C. S. Lent and P. D. Tougaw, "A device architecture for computing with quantum dots," in Proceedings of the IEEE, vol. 85, no. 4, pp. 541-557, April 1997, doi: 10.1109/5.573

about quantum dots, it is stated that the basis vectors in the space of quantum states for a single cell (four quantum dots) are of the form $$ |\phi_1\rangle = \left|\begin{array}{cccc}0&0&0&1 \\ 0&0&0&1\end{array}\right> \quad\cdots\quad |\phi_{16}\rangle = \left|\begin{array}{cccc}1&0&0&0 \\ 1&0&0&0\end{array}\right> $$ where the columns are related to the dot in which there is an electron, and the rows tell the projection of the spin (first row meaning that the spin points upwards). Therefore, the authors state that there are ##16## different basis states and that the dimension of the state space for ##N## cells is ##16^N##.
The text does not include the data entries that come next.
Lemma wp_valset_of_event cosmos ev :
  wp (valset_of_event cosmos ev) (fun tr o =>
    tr = [] /\ match o with
               | Done v => is_valset_of v ev
               | Crashed m => m = index_out_of_range /\
                   event_members (vue_Powers ev) (vue_Validators ev) = None
               end).
Proof.
  unfold valset_of_event. destruct (event_members _ _) as [ms|] eqn:E; cbn; [|done].
  split; [done|]. unfold is_valset_of.
  match goal with |- context [checkIfValsetsDiffer cosmos ?v] => set (eth := v) end.
  destruct (checkIfValsetsDiffer_members cosmos eth) as [Hp Hv].
  pose proof (checkIfValsetsDiffer_sorted cosmos eth) as Hs.
  rewrite Hv. cbn. repeat split; try done. exists ms. repeat split; done.
Qed.

(** The fuel is enough to search on from block [cur] down to block 0. *)
Definition enough_fuel (cur : Z) (fuel : nat) : Prop :=
  cur = 0 /\ (1 <= fuel)%nat \/ cur / findValsetBlocksToSearch + 2 <= Z.of_nat fuel.

Lemma enough_fuel_pos cur fuel : 0 <= cur -> enough_fuel cur fuel -> (1 <= fuel)%nat.
Proof.
  intros Hcur [[_ Hf]|Hf]; [done|]. pose proof (Z.div_pos cur findValsetBlocksToSearch Hcur).
  unfold findValsetBlocksToSearch in *. lia.
Qed.

(** The next window ends lower, and one unit less of fuel is enough for it. *)
Lemma next_window cur fuel :
  0 < cur < 2 ^ 64 -> enough_fuel cur (S fuel) ->
  let s := if cur <=? findValsetBlocksToSearch then 0 else u64 (cur - findValsetBlocksToSearch) in
  0 <= s < cur /\ enough_fuel s fuel.
Proof.
  intros Hcur Hfuel s. unfold s, enough_fuel in *. clear s.
  destruct (Z.leb_spec cur findValsetBlocksToSearch) as [Hle|Hgt].
  - split; [lia|]. left. split; [done|]. destruct Hfuel as [[-> _]|Hf]; [lia|].
    pose proof (Z.div_pos cur findValsetBlocksToSearch). unfold findValsetBlocksToSearch in *. lia.
  - rewrite u64_small by (unfold is_u64, findValsetBlocksToSearch in *; lia).
    split; [unfold findValsetBlocksToSearch in *; lia|]. right.
    destruct Hfuel as [[-> _]|Hf']; [unfold findValsetBlocksToSearch in *; lia|].
    replace (cur - findValsetBlocksToSearch) with (cur + (-1) * findValsetBlocksToSearch)
      by (unfold findValsetBlocksToSearch; lia).
    rewrite Z.div_add by done. lia.
Qed.

Lemma wp_searchValset fuel cosmos cur :
  0 <= cur < 2 ^ 64 ->
  enough_fuel cur fuel ->
  wp (searchValset fuel cosmos cur) (search_post cur).
Proof.
  revert cur. induction fuel as [|fuel IH]; intros cur Hcur Hfuel.
  { apply enough_fuel_pos in Hfuel; lia. }
  cbn [searchValset]. destruct (Z.ltb_spec 0 cur) as [Hpos|Hz]; cbn [negb].
  2:{ intros log _. cbn. lia. }
  destruct (next_window cur fuel ltac:(lia) Hfuel) as [Hs Hf].
  set (s := if cur <=? findValsetBlocksToSearch then 0 else u64 (cur - findValsetBlocksToSearch)) in *.
  clearbody s. intros [evs [er|]]; cbn.
  { intros log _. done. }
  destruct (sort_Slice reverse_less evs) as [|ev rest] eqn:Es.
  - eapply wp_mono; [apply (IH s); [lia|done]|].
    intros tr o H log Hall. apply Forall_cons in Hall as [Hc Hall]. specialize (H log Hall).
    assert (evs = []) as ->.
    { apply Permutation_nil_r. rewrite <- (sort_Slice_perm reverse_less evs). by rewrite Es. }
    assert (forall x, x ∈ log -> ~ s <= vue_BlockNumber x <= cur) as Hno.
    { intros x Hx Hb. specialize (Hc eq_refl x Hx Hb). by apply elem_of_nil in Hc. }
    destruct o as [[[[v|] [[e|e m]|]]|]|m]; try done.
    + destruct H as (s' & ev & Hv & Hlt & (e & evs & Hin & He) & Hmax). exists s', ev.
      split; [done|]. split; [lia|]. split; [exists e, evs; split; [by right|done]|].
      intros x Hx Hb. destruct (Z.le_gt_cases (vue_BlockNumber x) s); [apply Hmax; [done|lia]|].
      exfalso. apply (Hno x Hx). lia.
    + intros _ x Hx Hb. destruct (Z.le_gt_cases s (vue_BlockNumber x)); [apply (Hno x Hx); lia|].
      destruct (Z.eq_dec s 0) as [->|]; [lia|]. apply (H ltac:(lia) x Hx). lia.
    + destruct H as (-> & s' & e & evs & ev & Hin & H). split; [done|]. exists s', e, evs, ev.
      split; [by right|done].
  - apply wp_bind. eapply wp_mono; [apply wp_valset_of_event|].
    intros tr o [-> Ho]. destruct o as [v|m]; cbn.
    + apply sort_Slice_head in Es as [Hin Hmax]; [|apply reverse_weak_order].
      intros log Hall. apply Forall_cons in Hall as [Hc _]. exists s, ev. split; [done|].
      split; [lia|]. split; [exists cur, evs; split; [left|done]|].
      intros x Hx Hb. specialize (Hc eq_refl x Hx Hb). apply Hmax in Hc.
      unfold reverse_less, valset_event_less in Hc. apply Z.ltb_ge in Hc. lia.
    + destruct Ho as [-> Hev]. intros log _. split; [done|]. exists s, cur, evs, ev.
      split; [left|]. split; [by apply sort_Slice_head in Es as [Hin _]; [|apply reverse_weak_order]|done].
Qed.

Lemma search_fuel_enough cur :
  0 <= cur -> cur / findValsetBlocksToSearch + 2 <= Z.of_nat (search_fuel cur).
Proof.
  intros H. unfold search_fuel. pose proof (Z.div_pos cur findValsetBlocksToSearch H).
  unfold findValsetBlocksToSearch in *. lia.
Qed.

(** [findLatestValsetOnEth] always returns (the windows reach block 0), and a
    validator set that it returns is, up to the order of its members, that of an
    update event with the highest nonce in its search window; if the node answered
    the filters completely, no update between that window and the chain head was
    missed, and "not found" means that the log has no update up to the head. *)
Lemma findLatestValsetOnEth_latest :
  wp findLatestValsetOnEth (fun tr o =>
    o <> Done None /\
    ((exists head, OEv GetHeaderByNumber (Some head, None) ∈ tr /\
        search_post (big_Uint64 head) tr o) \/
     (exists e m, o = Done (Some (None, Some (ErrWrap e m)))) \/
     o = Crashed nil_dereference)).
Proof.
  unfold findLatestValsetOnEth.
  intros [head [er|]]; cbn; [split; [done|]; right; left; by eexists _, _|].
  intros [n [er|]]; cbn; [split; [done|]; right; left; by eexists _, _|].
  destruct n as [n|]; cbn; [|split; [done|]; by right; right].
  intros [vs [er|]]; cbn; [split; [done|]; right; left; by eexists _, _|].
  destruct head as [head|]; cbn; [|split; [done|]; by right; right].
  pose proof (big_Uint64_range head) as Hr.
  eapply wp_mono.
  - apply (wp_searchValset _ vs (big_Uint64 head) Hr). right. apply search_fuel_enough. apply Hr.
  - intros tr o H. split.
    + intros ->. apply (H []). apply Forall_forall. intros [c r] _. destruct c; try done.
      intros _ x Hx. by apply elem_of_nil in Hx.
    + left. exists head. split; [left|]. intros log Hall.
      do 3 (apply Forall_cons in Hall as [_ Hall]). specialize (H log Hall).
      destruct o as [[[[v|] [[e|e m]|]]|]|m]; try done.
      * destruct H as (s & ev & Hv & Hlt & (e & evs & Hin & He) & Hmax). exists s, ev.
        split; [done|]. split; [done|]. split; [|done]. exists e, evs. split; [|done].
        by do 3 right.
      * destruct H as (-> & s & e & evs & ev & Hin & H). split; [done|]. exists s, e, evs, ev.
        split; [by do 3 right|done].
Qed.

(** ** Relaying *)

(** The block time and the clock readings of a trace show that [offset] has passed. *)
Definition offset_elapsed (tr : list (event OrchI)) (height offset : Z) : Prop :=
  exists t now, OEv (GetBlock (i64 height)) (Some t, None) ∈ tr /\ OEv TimeNow now ∈ tr /\
    offset < now - t.

(** The transactions that a trace asks the Ethereum network to send. *)
Definition valset_send_of (ev : event OrchI) : option (Valset * Valset * list MsgValsetConfirm) :=
  match ev with existT (SendEthValsetUpdate old new confs) _ => Some (old, new, confs) | _ => None end.
Definition valset_sends (tr : list (event OrchI)) := omap valset_send_of tr.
However, I don't see why they only take into account states in which the electrons have opposite spin projections, and they are ignoring basis states like $$ \left|\begin{array}{cccc}1&1&0&0 \\ 0&0&0&0\end{array}\right> $$

Of course, because of the exclusion principle, the unique possibility for having two electrons in the same dot is that they have opposite spins, like in state $|\phi_1\rangle$, but I don't see why there should be such a restriction for two electrons being in different dots. If we take into account these extra basis states, the dimension of the state space for a single cell would be $$ \dfrac{8!}{2! \cdot 6!} = 28\ , $$ so we have ##28^N## for ##N## cells.

Why aren't these states taken into account?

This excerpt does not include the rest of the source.